There are lots of caveats here, but it is worth investigating if you are working on Windows.

From the javadoc:

This file-locking API is intended to map directly to the native locking facility of the underlying operating system. Thus the locks held on a file should be visible to all programs that have access to the file, regardless of the language in which those programs are written.

Whether or not a lock actually prevents another program from accessing the content of the locked region is system-dependent and therefore unspecified. The native file-locking facilities of some systems are merely advisory, meaning that programs must cooperatively observe a known locking protocol in order to guarantee data integrity. On other systems native file locks are mandatory, meaning that if one program locks a region of a file then other programs are actually prevented from accessing that region in a way that would violate the lock. On yet other systems, whether native file locks are advisory or mandatory is configurable on a per-file basis. To ensure consistent and correct behavior across platforms, it is strongly recommended that the locks provided by this API be used as if they were advisory locks.

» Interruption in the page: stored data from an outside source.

(* ===== verification/HeadStore.v ===== *)
(** * External journal heads and the in-memory head store

    Models [internal/journal/security.go]: the head an external witness keeps
    for a journal, the [ExternalHeadStore] interface that [quorum_head_store.go]
    and the journal use, and [MemoryHeadStore].  The mutex of the store makes
    each of its methods one step.  The store implements an append-only log of
    heads per journal, and it satisfies the laws the quorum needs of a member. *)

From S2P Require Import Prelude.
Local Open Scope Z_scope.

Definition ErrExternalHeadNotFound : error := ErrNew "external journal head not found".
Definition ErrExternalHeadConflict : error := ErrNew "external journal head conflict".

Record ExternalHead : Type := {
  eh_JournalID : string; eh_Sequence : Z; eh_HeadHash : string; eh_KeyID : string; eh_StoreVersion : string }.

#[export] Instance ExternalHead_eq_dec : EqDecision ExternalHead.
Proof. solve_decision. Defined.

Definition zero_Head : ExternalHead :=
  {| eh_JournalID := ""; eh_Sequence := 0; eh_HeadHash := ""; eh_KeyID := ""; eh_StoreVersion := "" |}.

(** ** The interface *)

(** A store that other clients may use between two calls of ours. *)
Class ExternalHeadStore (W : Type) : Type := {
  Load : string → W → result ExternalHead * W;
  CompareAndAdvance : ExternalHead → ExternalHead → W → result ExternalHead * W }.

(** [quorumSemanticHead]: a head without the version its store gave it. *)
Record quorumSemanticHead : Type := {
  qh_JournalID : string; qh_Sequence : Z; qh_HeadHash : string; qh_KeyID : string }.

#[export] Instance quorumSemanticHead_eq_dec : EqDecision quorumSemanticHead.
Proof. solve_decision. Defined.

Definition semanticExternalHead (head : ExternalHead) : quorumSemanticHead := {|
  qh_JournalID := eh_JournalID head; qh_Sequence := eh_Sequence head;
  qh_HeadHash := eh_HeadHash head; qh_KeyID := eh_KeyID head |}.

Definition sameSemanticHead (left right : ExternalHead) : bool :=
  bool_decide (semanticExternalHead left = semanticExternalHead right).

(** The recorded head a compare-and-advance may replace, and by what. *)
Definition extends (current : option quorumSemanticHead) (previous next : quorumSemanticHead) : Prop :=
  match current with
  | None => qh_Sequence previous = 0 ∧ qh_HeadHash previous = "" ∧ qh_Sequence next = 0
  | Some c =>
      qh_Sequence c = qh_Sequence previous ∧ qh_HeadHash c = qh_HeadHash previous ∧ qh_KeyID c = qh_KeyID previous ∧
      qh_Sequence c ≤ qh_Sequence next ∧
      (qh_Sequence next = qh_Sequence c → qh_HeadHash next = qh_HeadHash c ∧ qh_KeyID next = qh_KeyID c)
  end.

(** What a witness promises: a load reports the recorded head; a
    compare-and-advance either leaves the record alone and fails, or replaces
    the expected head by one that extends it -- and may still fail, when the
    reply is lost. *)
Class HeadStoreLaws (W : Type) `{!ExternalHeadStore W} : Type := {
  recorded : W → gmap string quorumSemanticHead;
  load_recorded id w r w' : Load id w = (r, w') → recorded w' = recorded w ∧
    match r with
    | Ok h => recorded w !! id = Some (semanticExternalHead h)
    | Error e => errors_Is e ErrExternalHeadNotFound = true → recorded w !! id = None
    end;
  advance_recorded p n w r w' : CompareAndAdvance p n w = (r, w') →
    (recorded w' = recorded w ∧ is_ok r = false) ∨
    (extends (recorded w !! eh_JournalID n) (semanticExternalHead p) (semanticExternalHead n) ∧
     recorded w' = <[eh_JournalID n := semanticExternalHead n]> (recorded w) ∧
     match r with Ok h => semanticExternalHead h = semanticExternalHead n | Error _ => True end) }.

(** ** [MemoryHeadStore] *)

Abbreviation MemoryHeadStore := (gmap string ExternalHead).

Definition NewMemoryHeadStore : MemoryHeadStore := ∅.

Definition MemoryHeadStore_Load (journalID : string) (s : MemoryHeadStore) : result ExternalHead :=
  match s !! journalID with
  | None => Error ErrExternalHeadNotFound
  | Some head => Ok head
  end.

Definition MemoryHeadStore_CompareAndAdvance (previous next : ExternalHead) (s : MemoryHeadStore)
    : result ExternalHead * MemoryHeadStore :=
  match s !! eh_JournalID next with
  | None =>
      if negb (eh_Sequence previous =? 0) || negb (str_eqb (eh_HeadHash previous) "")
      then (Error ErrExternalHeadConflict, s)
      else if negb (eh_Sequence next =? 0) then (Error ErrExternalHeadConflict, s)
      else (Ok next, <[eh_JournalID next := next]> s)
  | Some current =>
      if negb (eh_Sequence current =? eh_Sequence previous) ||
         negb (str_eqb (eh_HeadHash current) (eh_HeadHash previous)) ||
         negb (str_eqb (eh_KeyID current) (eh_KeyID previous))
      then (Error ErrExternalHeadConflict, s)
      else if eh_Sequence next <? eh_Sequence current then (Error ErrExternalHeadConflict, s)
      else if (eh_Sequence next =? eh_Sequence current) &&
              (negb (str_eqb (eh_HeadHash next) (eh_HeadHash current)) ||
               negb (str_eqb (eh_KeyID next) (eh_KeyID current)))
      then (Error ErrExternalHeadConflict, s)
      else (Ok next, <[eh_JournalID next := next]> s)
  end.

#[export] Instance MemoryHeadStore_ops : ExternalHeadStore MemoryHeadStore := {|
  Load := λ id s, (MemoryHeadStore_Load id s, s);
  CompareAndAdvance := MemoryHeadStore_CompareAndAdvance |}.

(** * Facts *)

Lemma sameSemanticHead_true a b : sameSemanticHead a b = true ↔ semanticExternalHead a = semanticExternalHead b.
Proof. apply bool_decide_eq_true. Qed.

#[export] Instance extends_dec current p n : Decision (extends current p n).
Proof. destruct current; simpl; apply _. Defined.

(** The store accepts exactly the heads that extend the recorded one. *)
Lemma MemoryHeadStore_advance p n s :
  MemoryHeadStore_CompareAndAdvance p n s =
  if decide (extends (semanticExternalHead <$> s !! eh_JournalID n) (semanticExternalHead p) (semanticExternalHead n))
  then (Ok n, <[eh_JournalID n := n]> s) else (Error ErrExternalHeadConflict, s).
Proof.
  unfold MemoryHeadStore_CompareAndAdvance. destruct (s !! eh_JournalID n) as [c|]; case_decide as E; simpl in E.
  - destruct E as (E1 & E2 & E3 & E4 & E5). rewrite E1, E2, E3, Z.eqb_refl, !str_eqb_refl in *. cbn [negb orb].
    destruct (Z.ltb_spec (eh_Sequence n) (eh_Sequence p)); [lia|].
    destruct (Z.eqb_spec (eh_Sequence n) (eh_Sequence p)) as [Hs|]; [|done].
    destruct (E5 Hs) as [-> ->]. by rewrite !str_eqb_refl.
  - destruct (Z.eqb_spec (eh_Sequence c) (eh_Sequence p)); [|done].
    destruct (str_eqb (eh_HeadHash c) (eh_HeadHash p)) eqn:E1; split_bool; [|done].
    destruct (str_eqb (eh_KeyID c) (eh_KeyID p)) eqn:E2; split_bool; [|done]. cbn [negb orb].
    destruct (Z.ltb_spec (eh_Sequence n) (eh_Sequence c)); [done|].
    destruct (Z.eqb_spec (eh_Sequence n) (eh_Sequence c)); [|destruct E; by split_and!].
    destruct (str_eqb (eh_HeadHash n) (eh_HeadHash c)) eqn:E3; split_bool; [|done].
    destruct (str_eqb (eh_KeyID n) (eh_KeyID c)) eqn:E4; split_bool; [|done]. destruct E. by split_and!.
  - destruct E as (-> & -> & ->). by rewrite str_eqb_refl.
  - destruct (Z.eqb_spec (eh_Sequence p) 0); [|done].
    destruct (str_eqb (eh_HeadHash p) "") eqn:E1; split_bool; [|done]. cbn [negb orb].
    destruct (Z.eqb_spec (eh_Sequence n) 0); [|done]. destruct E. by split_and!.
Qed.

#[export] Program Instance MemoryHeadStore_laws : HeadStoreLaws MemoryHeadStore :=
  {| recorded := λ s, semanticExternalHead <$> s |}.
Next Obligation.
  intros id s r s' [= <- <-]. split; [done|]. unfold MemoryHeadStore_Load. rewrite lookup_fmap.
  by destruct (s !! id).
Qed.
Next Obligation.
  intros p n s r s'. simpl. rewrite MemoryHeadStore_advance, lookup_fmap. case_decide as E.
  - intros [= <- <-]. right. by rewrite fmap_insert.
  - intros [= <- <-]. by left.
Qed.

Lemma extends_le c p n : extends (Some c) p n → qh_Sequence p = qh_Sequence c ∧ qh_Sequence c ≤ qh_Sequence n.
Proof. intros (? & ? & ? & ? & ?). lia. Qed.

(** ** The append-only log the store implements

    One list of heads per journal, newest first.  A head is appended when it
    extends the newest one, and the newest one is what a load reports. *)

Inductive head_call : Type :=
  | CallLoad (journalID : string)
  | CallAdvance (previous next : ExternalHead).

Definition store_step (c : head_call) (s : MemoryHeadStore) : result ExternalHead * MemoryHeadStore :=
  match c with
  | CallLoad id => Load id s
  | CallAdvance p n => CompareAndAdvance p n s
  end.

Abbreviation head_log := (gmap string (list ExternalHead)).

Definition newest (l : head_log) (id : string) : option ExternalHead := l !! id ≫= head.

Definition log_step (c : head_call) (l : head_log) : result ExternalHead * head_log :=
  match c with
  | CallLoad id => (match newest l id with Some h => Ok h | None => Error ErrExternalHeadNotFound end, l)
  | CallAdvance p n =>
      if decide (extends (semanticExternalHead <$> newest l (eh_JournalID n)) (semanticExternalHead p) (semanticExternalHead n))
      then (Ok n, <[eh_JournalID n := n :: default [] (l !! eh_JournalID n)]> l)
      else (Error ErrExternalHeadConflict, l)
  end.

Fixpoint run_calls {S} (step : head_call → S → result ExternalHead * S) (cs : list head_call) (s : S)
    : list (result ExternalHead) * S :=
  match cs with
  | [] => ([], s)
  | c :: cs => let '(r, s) := step c s in let '(rs, s) := run_calls step cs s in (r :: rs, s)
  end.

(** A history newest first: the oldest head is at sequence 0, and each head
    keeps or raises the sequence number, keeping hash and key with it. *)
Fixpoint chained (l : list ExternalHead) : Prop :=
  match l with
  | [] => True
  | [h] => eh_Sequence h = 0
  | n :: (c :: _) as l =>
      eh_Sequence c ≤ eh_Sequence n ∧
      (eh_Sequence n = eh_Sequence c → eh_HeadHash n = eh_HeadHash c ∧ eh_KeyID n = eh_KeyID c) ∧ chained l
  end.

Lemma chained_le n l h : chained (n :: l) → h ∈ l → eh_Sequence h ≤ eh_Sequence n.
Proof.
  revert n. induction l as [|c l IH]; intros n; [by intros _ ?%not_elem_of_nil|].
  intros (Hle & _ & Hc) [->|Hh]%elem_of_cons; [done|]. specialize (IH c Hc Hh). lia.
Qed.

Lemma chained_unique l a b : chained l → a ∈ l → b ∈ l → eh_Sequence a = eh_Sequence b →
  eh_HeadHash a = eh_HeadHash b ∧ eh_KeyID a = eh_KeyID b.
Proof.
  assert (∀ n l h, chained (n :: l) → h ∈ l → eh_Sequence h = eh_Sequence n →
    eh_HeadHash h = eh_HeadHash n ∧ eh_KeyID h = eh_KeyID n) as Hn.
  { clear. intros n l. revert n. induction l as [|c l IH]; intros n h; [by intros _ ?%not_elem_of_nil|].
    intros (Hle & Hc & Hl) Hh Hs. assert (eh_Sequence h ≤ eh_Sequence c).
    { apply elem_of_cons in Hh as [->|Hh]; [done|]. by apply (chained_le c l). }
    destruct Hc as [-> ->]; [lia|]. apply elem_of_cons in Hh as [->|Hh]; [done|]. apply IH; [done..|lia]. }
  induction l as [|n l IH]; [by intros _ ?%not_elem_of_nil|]. intros Hl Ha Hb Hs.
  apply elem_of_cons in Ha as [->|Ha], Hb as [->|Hb].
  - done.
  - destruct (Hn n l b) as [-> ->]; auto.
  - destruct (Hn n l a) as [-> ->]; auto.
  - apply IH; try done. destruct l; [by apply not_elem_of_nil in Ha|]. by destruct Hl as (_ & _ & ?).
Qed.

Definition well_formed_log (l : head_log) : Prop :=
  ∀ id hist, l !! id = Some hist → hist ≠ [] ∧ chained hist ∧ Forall (λ h, eh_JournalID h = id) hist.

Lemma log_step_wf c l r l' : log_step c l = (r, l') → well_formed_log l → well_formed_log l'.
Proof.
  destruct c as [id|p n]; simpl; [by intros [= _ <-]|]. case_decide as E; intros [= _ <-]; [|done].
  intros Hl id hist. destruct (decide (eh_JournalID n = id)) as [<-|Hne]; [|rewrite lookup_insert_ne by done; apply Hl].
  rewrite lookup_insert_eq. intros [= <-]. unfold newest in E.
  destruct (l !! eh_JournalID n) as [[|c hist]|] eqn:Hc.
  - by apply Hl in Hc as [? _].
  - apply Hl in Hc as (_ & Hc & Hid). destruct E as (_ & _ & _ & H1 & H2). simpl in *.
    by split_and!; [..|constructor].
  - destruct E as (_ & _ & E). split_and!; [done..|]. by constructor.
Qed.

Lemma store_step_log c s l : (∀ id, s !! id = newest l id) →
  let '(r, s') := store_step c s in let '(r', l') := log_step c l in r = r' ∧ ∀ id, s' !! id = newest l' id.
Proof.
  intros Hs. destruct c as [id|p n]; simpl.
  - split; [|done]. unfold MemoryHeadStore_Load. rewrite Hs. by destruct (newest l id).
  - rewrite MemoryHeadStore_advance, Hs. case_decide; [|done]. split; [done|]. intros id. unfold newest.
    destruct (decide (eh_JournalID n = id)) as [<-|Hne]; [by rewrite !lookup_insert_eq|].
    rewrite !lookup_insert_ne by done. apply Hs.
Qed.

Lemma run_calls_log cs s l : (∀ id, s !! id = newest l id) → well_formed_log l →
  let '(rs, s') := run_calls store_step cs s in let '(rs', l') := run_calls log_step cs l in
  rs = rs' ∧ (∀ id, s' !! id = newest l' id) ∧ well_formed_log l'.
Proof.
  revert s l. induction cs as [|c cs IH]; intros s l Hs Hl; simpl; [done|].
  pose proof (store_step_log c s l Hs) as Hc. pose proof (log_step_wf c l) as Hw.
  destruct (store_step c s) as [r s1], (log_step c l) as [r' l1]. destruct Hc as [-> Hs1].
  specialize (IH s1 l1 Hs1 (Hw _ _ eq_refl Hl)).
  destruct (run_calls store_step cs s1), (run_calls log_step cs l1). naive_solver.
Qed.

(** * Properties *)

(** [MemoryHeadStore] refines an append-only log per journal: over any calls it
    gives the results of the log and holds its newest heads.  The log starts at
    sequence 0, never goes back, and holds one hash and one key per sequence
    number, so no journal has two histories. *)
Theorem memory_store_refines_log cs :
  let '(rs, s) := run_calls store_step cs NewMemoryHeadStore in let '(rs', l) := run_calls log_step cs ∅ in
  rs = rs' ∧ (∀ id, s !! id = newest l id) ∧
  ∀ id hist, l !! id = Some hist → chained hist ∧
    ∀ a b, a ∈ hist → b ∈ hist → eh_Sequence a = eh_Sequence b →
      eh_HeadHash a = eh_HeadHash b ∧ eh_KeyID a = eh_KeyID b.
Proof.
  pose proof (run_calls_log cs NewMemoryHeadStore ∅) as H.
  destruct (run_calls store_step cs _) as [rs s], (run_calls log_step cs ∅) as [rs' l].
  destruct H as (-> & Hs & Hl); [done..|]. split_and!; [done..|]. intros id hist Hid.
  apply Hl in Hid as (_ & Hc & _). split; [done|]. intros a b. by apply chained_unique.
Qed.

Definition sample_head (seq : Z) (hash : string) : ExternalHead :=
  {| eh_JournalID := "j"; eh_Sequence := seq; eh_HeadHash := hash; eh_KeyID := "k"; eh_StoreVersion := "" |}.

Example store_refuses_a_fork : (run_calls store_step
    [CallAdvance zero_Head (sample_head 0 ""); CallAdvance (sample_head 0 "") (sample_head 1 "a");
     CallAdvance (sample_head 0 "") (sample_head 1 "b"); CallLoad "j"] NewMemoryHeadStore).1 =
  [Ok (sample_head 0 ""); Ok (sample_head 1 "a"); Error ErrExternalHeadConflict; Ok (sample_head 1 "a")].
Proof. vm_compute. reflexivity. Qed.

On some systems, acquiring a mandatory lock on a region of a file prevents that region from being mapped into memory, and vice versa. Programs that combine locking and mapping should be prepared for this combination to fail.

On some systems, closing a channel releases all locks held by the Java virtual machine on the underlying file regardless of whether the locks were acquired via that channel or via another channel open on the same file. It is strongly recommended that, within a program, a unique channel be used to acquire all locks on any given file.

Some network filesystems permit file locking to be used with memory-mapped files only when the locked regions are page-aligned and a whole multiple of the underlying hardware's page size. Some network filesystems do not implement file locks on regions that extend past a certain position, often 230 or 231. In general, great care should be taken when locking files that reside on network filesystems.`

Bill Michell
I'll try this out. If it works, I'll make this the answer.